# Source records
________

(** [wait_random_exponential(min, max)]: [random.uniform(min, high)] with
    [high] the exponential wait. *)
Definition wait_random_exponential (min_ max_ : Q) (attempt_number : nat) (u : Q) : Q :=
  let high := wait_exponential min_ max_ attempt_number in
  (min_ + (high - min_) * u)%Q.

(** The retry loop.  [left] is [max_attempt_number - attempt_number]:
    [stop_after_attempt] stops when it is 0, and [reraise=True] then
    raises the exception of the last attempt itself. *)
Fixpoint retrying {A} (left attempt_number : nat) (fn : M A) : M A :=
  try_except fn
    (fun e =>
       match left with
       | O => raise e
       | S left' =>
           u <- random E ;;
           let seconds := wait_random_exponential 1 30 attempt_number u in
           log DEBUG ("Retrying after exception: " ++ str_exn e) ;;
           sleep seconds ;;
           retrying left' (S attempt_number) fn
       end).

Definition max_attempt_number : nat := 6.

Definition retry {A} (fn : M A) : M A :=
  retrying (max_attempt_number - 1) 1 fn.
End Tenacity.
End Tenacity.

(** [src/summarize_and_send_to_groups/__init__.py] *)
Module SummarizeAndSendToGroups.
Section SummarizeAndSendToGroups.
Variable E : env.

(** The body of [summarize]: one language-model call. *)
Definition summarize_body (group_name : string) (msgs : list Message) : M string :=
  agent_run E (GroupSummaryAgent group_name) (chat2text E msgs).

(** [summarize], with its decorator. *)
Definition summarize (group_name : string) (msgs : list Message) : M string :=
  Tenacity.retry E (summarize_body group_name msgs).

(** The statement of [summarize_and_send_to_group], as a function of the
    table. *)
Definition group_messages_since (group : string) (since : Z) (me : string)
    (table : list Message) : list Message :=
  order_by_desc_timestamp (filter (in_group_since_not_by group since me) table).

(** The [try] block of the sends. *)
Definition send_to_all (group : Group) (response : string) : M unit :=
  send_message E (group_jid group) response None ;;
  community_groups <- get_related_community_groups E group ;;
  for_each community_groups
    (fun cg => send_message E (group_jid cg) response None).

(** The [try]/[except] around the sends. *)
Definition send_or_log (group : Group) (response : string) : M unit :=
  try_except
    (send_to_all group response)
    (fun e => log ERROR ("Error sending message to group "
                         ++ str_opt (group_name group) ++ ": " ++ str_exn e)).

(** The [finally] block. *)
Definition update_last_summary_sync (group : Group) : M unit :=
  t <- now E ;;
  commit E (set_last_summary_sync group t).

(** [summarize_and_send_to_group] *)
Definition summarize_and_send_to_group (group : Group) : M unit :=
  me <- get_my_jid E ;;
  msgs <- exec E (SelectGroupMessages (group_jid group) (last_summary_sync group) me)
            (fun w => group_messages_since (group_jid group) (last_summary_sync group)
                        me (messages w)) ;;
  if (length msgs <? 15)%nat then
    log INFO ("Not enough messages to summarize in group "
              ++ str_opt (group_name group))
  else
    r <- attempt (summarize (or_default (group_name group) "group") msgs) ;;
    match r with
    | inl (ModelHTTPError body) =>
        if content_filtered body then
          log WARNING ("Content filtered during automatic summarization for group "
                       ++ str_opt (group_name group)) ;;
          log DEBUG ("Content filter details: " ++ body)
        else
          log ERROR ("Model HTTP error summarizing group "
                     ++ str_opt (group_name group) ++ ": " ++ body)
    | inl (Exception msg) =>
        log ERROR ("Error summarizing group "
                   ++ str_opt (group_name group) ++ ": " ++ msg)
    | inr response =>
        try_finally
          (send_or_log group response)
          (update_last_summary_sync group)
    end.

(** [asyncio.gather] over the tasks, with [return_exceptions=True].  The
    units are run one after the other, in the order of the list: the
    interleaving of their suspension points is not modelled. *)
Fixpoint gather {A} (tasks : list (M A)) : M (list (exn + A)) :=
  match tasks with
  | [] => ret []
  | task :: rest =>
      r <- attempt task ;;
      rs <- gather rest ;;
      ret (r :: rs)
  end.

________

Copy the records above exactly.

(** [wait_random_exponential(min, max)]: [random.uniform(min, high)] with
    [high] the exponential wait. *)
Definition wait_random_exponential (min_ max_ : Q) (attempt_number : nat) (u : Q) : Q :=
  let high := wait_exponential min_ max_ attempt_number in
  (min_ + (high - min_) * u)%Q.

(** The retry loop.  [left] is [max_attempt_number - attempt_number]:
    [stop_after_attempt] stops when it is 0, and [reraise=True] then
    raises the exception of the last attempt itself. *)
Fixpoint retrying {A} (left attempt_number : nat) (fn : M A) : M A :=
  try_except fn
    (fun e =>
       match left with
       | O => raise e
       | S left' =>
           u <- random E ;;
           let seconds := wait_random_exponential 1 30 attempt_number u in
           log DEBUG ("Retrying after exception: " ++ str_exn e) ;;
           sleep seconds ;;
           retrying left' (S attempt_number) fn
       end).

Definition max_attempt_number : nat := 6.

Definition retry {A} (fn : M A) : M A :=
  retrying (max_attempt_number - 1) 1 fn.
End Tenacity.
End Tenacity.

(** [src/summarize_and_send_to_groups/__init__.py] *)
Module SummarizeAndSendToGroups.
Section SummarizeAndSendToGroups.
Variable E : env.

(** The body of [summarize]: one language-model call. *)
Definition summarize_body (group_name : string) (msgs : list Message) : M string :=
  agent_run E (GroupSummaryAgent group_name) (chat2text E msgs).

(** [summarize], with its decorator. *)
Definition summarize (group_name : string) (msgs : list Message) : M string :=
  Tenacity.retry E (summarize_body group_name msgs).

(** The statement of [summarize_and_send_to_group], as a function of the
    table. *)
Definition group_messages_since (group : string) (since : Z) (me : string)
    (table : list Message) : list Message :=
  order_by_desc_timestamp (filter (in_group_since_not_by group since me) table).

(** The [try] block of the sends. *)
Definition send_to_all (group : Group) (response : string) : M unit :=
  send_message E (group_jid group) response None ;;
  community_groups <- get_related_community_groups E group ;;
  for_each community_groups
    (fun cg => send_message E (group_jid cg) response None).

(** The [try]/[except] around the sends. *)
Definition send_or_log (group : Group) (response : string) : M unit :=
  try_except
    (send_to_all group response)
    (fun e => log ERROR ("Error sending message to group "
                         ++ str_opt (group_name group) ++ ": " ++ str_exn e)).

(** The [finally] block. *)
Definition update_last_summary_sync (group : Group) : M unit :=
  t <- now E ;;
  commit E (set_last_summary_sync group t).

(** [summarize_and_send_to_group] *)
Definition summarize_and_send_to_group (group : Group) : M unit :=
  me <- get_my_jid E ;;
  msgs <- exec E (SelectGroupMessages (group_jid group) (last_summary_sync group) me)
            (fun w => group_messages_since (group_jid group) (last_summary_sync group)
                        me (messages w)) ;;
  if (length msgs <? 15)%nat then
    log INFO ("Not enough messages to summarize in group "
              ++ str_opt (group_name group))
  else
    r <- attempt (summarize (or_default (group_name group) "group") msgs) ;;
    match r with
    | inl (ModelHTTPError body) =>
        if content_filtered body then
          log WARNING ("Content filtered during automatic summarization for group "
                       ++ str_opt (group_name group)) ;;
          log DEBUG ("Content filter details: " ++ body)
        else
          log ERROR ("Model HTTP error summarizing group "
                     ++ str_opt (group_name group) ++ ": " ++ body)
    | inl (Exception msg) =>
        log ERROR ("Error summarizing group "
                   ++ str_opt (group_name group) ++ ": " ++ msg)
    | inr response =>
        try_finally
          (send_or_log group response)
          (update_last_summary_sync group)
    end.

(** [asyncio.gather] over the tasks, with [return_exceptions=True].  The
    units are run one after the other, in the order of the list: the
    interleaving of their suspension points is not modelled. *)
Fixpoint gather {A} (tasks : list (M A)) : M (list (exn + A)) :=
  match tasks with
  | [] => ret []
  | task :: rest =>
      r <- attempt task ;;
      rs <- gather rest ;;
      ret (r :: rs)
  end.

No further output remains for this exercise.